JAMA Netw Open. 2025 Nov 3;8(11):e2543689. doi: 10.1001/jamanetworkopen.2025.43689.
ABSTRACT
IMPORTANCE: Single-fraction preoperative ablative stereotactic partial breast irradiation (sPBI) can be safely delivered in early-stage hormone receptor-positive (HR+) breast cancer with delayed time to surgery and high pathologic complete response rates.
OBJECTIVES: To examine the maximum tolerated dose (MTD) of sPBI and to evaluate clinical outcomes, including pathological complete response (pCR), time to surgery, and toxic effects, associated with dose escalation.

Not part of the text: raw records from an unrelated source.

(** The settle after the loop: the batch first, then the error held back. *)
Definition settle_block (b : BlockRingBatch) (outcome : result BlockError (Z * gset Hash)) : result BlockError (Z * gset Hash) :=
  match BlockRingBatch.first_invalid b threads with
  | Some f => Err (batched_failure f)
  | None => outcome
  end.

(** [i] is the index of the next transaction, [cumulative_fee] the fees so far. *)
Fixpoint block_loop (i : nat) (cumulative_fee : Z) (st : gset Hash) (b : BlockRingBatch) (txs : list (Transaction * bytes))
  : result BlockError (Z * gset Hash) :=
  match txs with
  | [] => settle_block b (Ok (cumulative_fee, st))
  | (tx, blob) :: txs =>
      let '(r, w) := validate_transaction_deferred tx blob ctx i (mkWorld st (Some b)) in
      let b := default BlockRingBatch.new (batch w) in
      match r with
      | Err e => settle_block b (Err (held_back i e))
      | Ok v =>
          let cumulative_fee := saturating_add 64 cumulative_fee (v_fee v) in
          if (RING_BATCH_MEMBER_LIMIT <=? members b)%nat then
            match BlockRingBatch.first_invalid b threads with
            | Some f => Err (batched_failure f)
            | None => block_loop (S i) cumulative_fee (spent_key_images w) (BlockRingBatch.clear b) txs
            end
          else block_loop (S i) cumulative_fee (spent_key_images w) b txs
      end
  end.

Definition validate_block_transactions (txs : list (Transaction * bytes)) : result BlockError (Z * gset Hash) :=
  block_loop 0 0 ∅ BlockRingBatch.new txs.

(** The specification: one transaction after the other, every check in place, ending at
    the first failure. *)
Fixpoint sequential_block (i : nat) (cumulative_fee : Z) (st : gset Hash) (txs : list (Transaction * bytes))
  : result BlockError (Z * gset Hash) :=
  match txs with
  | [] => Ok (cumulative_fee, st)
  | (tx, blob) :: txs =>
      match validate_transaction_early_exit tx blob ctx (mkWorld st None) with
      | (Ok v, w) => sequential_block (S i) (saturating_add 64 cumulative_fee (v_fee v)) (spent_key_images w) txs
      | (Err e, _) => Err (held_back i e)
      end
  end.

End BlockLoop.
Arguments BlockError F : clear implicits.

(** * Settling a batch *)

Section Settle.
Context `{C : Crypto}.

(** The check a sequential loop over the batch would stop at. *)
Fixpoint first_bad (l : list PureCheck) : option PureCheck :=
  match l with
  | [] => None
  | c :: l => if PureCheck.verify c then first_bad l else Some c
  end.

Lemma first_bad_app l k : first_bad (l ++ k) = match first_bad l with Some c => Some c | None => first_bad k end.
Proof. induction l as [|c l IH]; [done|]. cbn. by destruct (PureCheck.verify c). Qed.

Lemma first_bad_elem_of l c : first_bad l = Some c → c ∈ l.
Proof.
  induction l as [|d l IH]; [done|]. cbn. case_match; [intros ?; right; auto|]. intros [= ->]. left.
Qed.

Lemma first_failing_from_bad pre l :
  first_failing_from (verify_at (pre ++ l)) (length pre) (length l) ≫= (λ i, (pre ++ l) !! i) = first_bad l.
Proof.
  revert pre. induction l as [|c l IH]; intros pre; [done|]. cbn [first_failing_from first_bad length].
  assert ((pre ++ c :: l) !! length pre = Some c) as Hc by (by rewrite lookup_app_r, Nat.sub_diag by lia).
  unfold verify_at at 1. rewrite Hc. destruct (PureCheck.verify c).
  - specialize (IH (pre ++ [c])). rewrite <- app_assoc, length_app, Nat.add_1_r in IH. exact IH.
  - exact Hc.
Qed.

Lemma first_invalid_check_first checks threads r :
  first_invalid_check checks threads r ↔ r = first_failing (verify_at checks) (length checks).
Proof.
  unfold first_invalid_check. destruct (_ || _) eqn:E; [done|]. bool_hyps. apply runs_to_first_failing; lia.
Qed.

Lemma first_invalid_spec `{!Scheduler} b threads :
  BlockRingBatch.first_invalid b threads = PureCheck.failure <$> first_bad (checks b).
Proof.
  unfold BlockRingBatch.first_invalid. pose proof (settle_runs (checks b) threads) as Hs.
  apply first_invalid_check_first in Hs as ->. rewrite <- (first_failing_from_bad [] (checks b)).
  unfold first_failing. cbn. by destruct (first_failing_from _ 0 _).
Qed.

(** ** Visit order *)

Definition ple (p q : nat * nat * nat) : Prop :=
  (p.1.1 < q.1.1 ∨ p.1.1 = q.1.1 ∧ (p.1.2 < q.1.2 ∨ p.1.2 = q.1.2 ∧ p.2 ≤ q.2))%nat.
Definition psucc (p : nat * nat * nat) : nat * nat * nat := (p.1, S p.2).

(** The positions of [l] increase strictly, from [lo] on and below [hi]. *)
Fixpoint ascends (lo : nat * nat * nat) (l : list PureCheck) (hi : nat * nat * nat) : Prop :=
  match l with
  | [] => ple lo hi
  | c :: l => ple lo (PureCheck.position c) ∧ ascends (psucc (PureCheck.position c)) l hi
  end.

Lemma ple_refl p : ple p p.
Proof. unfold ple. lia. Qed.

Lemma ple_trans p q r : ple p q → ple q r → ple p r.
Proof. unfold ple. lia. Qed.

Lemma ascends_weaken lo lo' l hi hi' : ple lo' lo → ple hi hi' → ascends lo l hi → ascends lo' l hi'.
Proof.
  revert lo lo'. induction l as [|c l IH]; intros lo lo' Hl Hh; cbn.
  - intros H. by eapply ple_trans, ple_trans.
  - intros [H1 H2]. split; [by eapply ple_trans|]. eapply IH; [apply ple_refl|done|done].
Qed.

Lemma ascends_app lo l mid k hi : ascends lo l mid → ascends mid k hi → ascends lo (l ++ k) hi.
Proof.
  revert lo. induction l as [|c l IH]; intros lo; cbn.
  - intros H1 H2. eapply ascends_weaken; [exact H1|apply ple_refl|exact H2].
  - intros [H1 H2] H3. eauto.
Qed.

Lemma ascends_bounds lo l hi : ascends lo l hi →
  ple lo hi ∧ Forall (λ c, ple lo (PureCheck.position c) ∧ ple (psucc (PureCheck.position c)) hi) l.
Proof.
  revert lo. induction l as [|c l IH]; intros lo; cbn; [by intros ?|]. intros [H1 H2]. apply IH in H2 as [H2 H3].
  assert (ple (PureCheck.position c) (psucc (PureCheck.position c))) by (unfold ple, psucc; cbn; lia).
  split; [by eapply ple_trans, ple_trans|]. constructor; [done|]. eapply Forall_impl; [exact H3|]. cbn.
  intros x [Hx1 Hx2]. split; [|done]. eapply ple_trans; [exact H1|]. by eapply ple_trans.
Qed.

Lemma ascends_sorted lo l hi : ascends lo l hi →
  StronglySorted (λ c d, ple (psucc (PureCheck.position c)) (PureCheck.position d)) l.
Proof.
  revert lo. induction l as [|c l IH]; intros lo; cbn; [constructor|]. intros [H1 H2]. constructor; [by eapply IH|].
  apply ascends_bounds in H2 as [_ H2]. eapply Forall_impl; [exact H2|]. cbn. tauto.
Qed.

Lemma position_tx c : (PureCheck.position c).1.1 = (PureCheck.failure c).1.
Proof. by destruct c. Qed.

(** ** Deferred and inline computations *)

(** [d], in the deferred mode, appends checks at the positions from [lo] to [hi]; [e], inline,
    does what [d] does when they all pass, and stops with the rule of the first one
    that does not. *)
Definition sim {E A} (of_rule : TxRule → E) (lo hi : nat * nat * nat) (d e : TxM E A) : Prop :=
  ∀ st b, ∃ new b' r st',
    d (mkWorld st (Some b)) = (r, mkWorld st' (Some b')) ∧ checks b' = checks b ++ new ∧ ascends lo new hi ∧
    match first_bad new with
    | None => e (mkWorld st None) = (r, mkWorld st' None)
    | Some c => ∃ w, e (mkWorld st None) = (Err (of_rule (PureCheck.failure c).2), w)
    end.
(** [open]. The state is returned beside an error too: what was written stays written.
    [None] is the assertion on [recent_window]. *)
Definition open (is_utf8 : bytes → bool) (st : S) (cfg : Config) (checkpoints : Checkpoints)
  : option (result ChainError unit * ChainState S) :=
  if negb (CRYPTONOTE_REWARD_BLOCKS_WINDOW <=? recent_window cfg)%nat then None
  else
    let s := fresh_state st cfg checkpoints in
    Some
      (if match prune_depth cfg with Some depth => depth <? MIN_PRUNE_DEPTH | None => false end
       then (corrupt "prune depth is below what a reorganisation can need", s)
       else if unwind_history cfg <? MIN_PRUNE_DEPTH then (corrupt "unwind_history is below what a reorganisation can need", s)
       else
         match (raw ← store_get s (keys.meta META_VERSION);
                check_version raw;;
                read_le32 s "tip record" (keys.meta META_TIP)) with
         | Err e => (Err e, s)
         | Ok t =>
             and_then (settle_lite_height (set_tip s t)) (λ s,
             and_then (settle_network s) (λ s,
             match read_transactions_floor is_utf8 s with
             | Err e => (Err e, s)
             | Ok floor =>
                 and_then
                   (match prune_depth cfg with
                    | Some depth => store_put (set_floor s floor) (keys.meta META_PRUNE_DEPTH) (le32 depth)
                    | None => (Ok (), set_floor s floor)
                    end) reload
             end))
         end).

Definition open_or_genesis (is_utf8 : bytes → bool) (st : S) (cfg : Config) (checkpoints : Checkpoints)
  : option (result ChainError unit * ChainState S) :=
  p ← open is_utf8 st cfg checkpoints;
  match p with
  | (Ok _, s) => match tip s with None => apply_genesis s | Some _ => Some (Ok (), s) end
  | (Err e, s) => Some (Err e, s)
  end.
End Writes.
(* ===== verification/ChainRecords.v ===== *)
(** What applying a block writes and taking it off removes (crates/wrkz-chain/src/state.rs,
    [push_block], [unwind_ops], [unwind_block]): unwinding the block just applied puts every
    record back as it was.

    The store is one that does not fail ([ReliableStore]); [records s] is the map it shows. *)
From stdpp Require Import gmap sorting.
From S2P Require Import Prelude Constants Hashing Tx TxExtra Block Reward Difficulty Checkpoints Records Store Validate.
From S2P Require Import Numbering ChainState.
Local Open Scope Z_scope.

(** * Records by tag *)

Definition tag_of (k : bytes) : option Z := k !! 1%nat.

Definition tagged (t : Z) (ops : list WriteOp) : Prop := Forall (λ op, tag_of op.1 = Some t) ops.

Definition with_tag (t : Z) (ops : list WriteOp) : list WriteOp := filter (λ op, tag_of op.1 = Some t) ops.

Lemma with_tag_app t a b : with_tag t (a ++ b) = with_tag t a ++ with_tag t b.
Proof. apply filter_app. Qed.

Lemma with_tag_all t ops : tagged t ops → with_tag t ops = ops.
Proof.
  induction 1 as [|op ops Hop _ IH]; [done|]. unfold with_tag in *. rewrite filter_cons, decide_True by done. f_equal. exact IH.
Qed.

Lemma with_tag_none t t' ops : tagged t' ops → t ≠ t' → with_tag t ops = [].
Proof.
  induction 1 as [|op ops Hop _ IH]; [done|]. intros Ht. unfold with_tag in *.
  rewrite filter_cons, decide_False by congruence. exact (IH Ht).
Qed.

DESIGN, SETTING, AND PARTICIPANTS: This phase 1 nonrandomized clinical trial of dose escalation enrolled patients with HR+, ERBB2-negative, cN0 invasive breast cancer not requiring chemotherapy from a single academic center between December 2019 and April 2024.
INTERVENTIONS: Patients were treated with 30, 34, or 38 Gy using MR-guided linear accelerator (MR-LINAC), robotic radiosurgery, or cobalt stereotactic unit. Patients received endocrine therapy and delayed surgery (≤12 months).
MAIN OUTCOMES AND MEASURES: The MTD was evaluated using dose-limiting toxicity (DLT), defined as grade 3 or higher toxic effects within 90 days. Additionally, pCR, near pCR (npCR), the association of dose escalation with time to surgery, local control, surgical morbidity, and cosmesis were evaluated.
RESULTS: A total of 44 patients (median [range] age, 64.5 [44.0-77.0] years) were treated, with 14 (31.8%) receiving 30 Gy (median [IQR] follow-up, 52.0 [28.2-54.5] months), 15 (34.1%) receiving 34 Gy (median [IQR] follow-up, 40.0 [36.5-41.0] months), and 15 (31.4%) receiving 38 Gy (median [IQR] follow-up, 20.0 [17.0-22.0] months). MTD was not reached. pCR rates were 35.7% (5 patients), 46.7% (7 patients), and 66.7% (10 patients), while pCR with npCR rates were 64.3% (9 patients), 93.3% (14 patients), and 93.3% (14 patients), respectively. Local control was 100%, and surgical morbidity was 2.2% (1 of 44 patients). The mean (SD) Ki-67 was 11.3% (6.4%) at diagnosis, and on evaluable residual disease, it was 1.9% (2.0%) (P < .001). A time-to-surgery threshold of 277 days was the optimal cutoff for pCR (area under the receiver operating characteristic curve, 0.77; 95% CI, 0.62-0.91). In patients with surgery more than 9 months after sPBI, pCR rates were 100% (5 of 5 patients), 66.7% (4 of 6 patients), and 64.3% (9 of 14 patients) (P = .40), and combined pCR and npCR rates were 100%, 83.3% (5 patients), and 92.9% (13 patients) (P = .69) for the 30, 34, and 38 Gy groups, respectively. For all patients who received surgery more than 9 months after sPBI, the pCR rate was 72.0% (18 of 25 patients). Longer time to surgery was associated with pCR (odds ratio, 1.02; 95% CI, 1.01-1.03; P = .005), while higher radiation dose was not. Acute toxic effects included 32 grade 1, 3 grade 2 (breast pain and dermatitis), and 1 late grade 3 (wound dehiscence in patient with uncontrolled diabetes) events. Cosmesis remained stable at 36 months.
CONCLUSIONS AND RELEVANCE: In this nonrandomized clinical trial, the rate of toxic effects was low, and treatments were tolerable up to 38 Gy. Delaying surgery more than 9 months after sPBI with endocrine therapy was associated with increased pCR and npCR (>90%), while higher doses were not. These findings support further investigation of sPBI as a potential nonsurgical approach for selected patients with early-stage HR+ breast cancers.
TRIAL REGISTRATION: ClinicalTrials.gov Identifier: NCT04040569.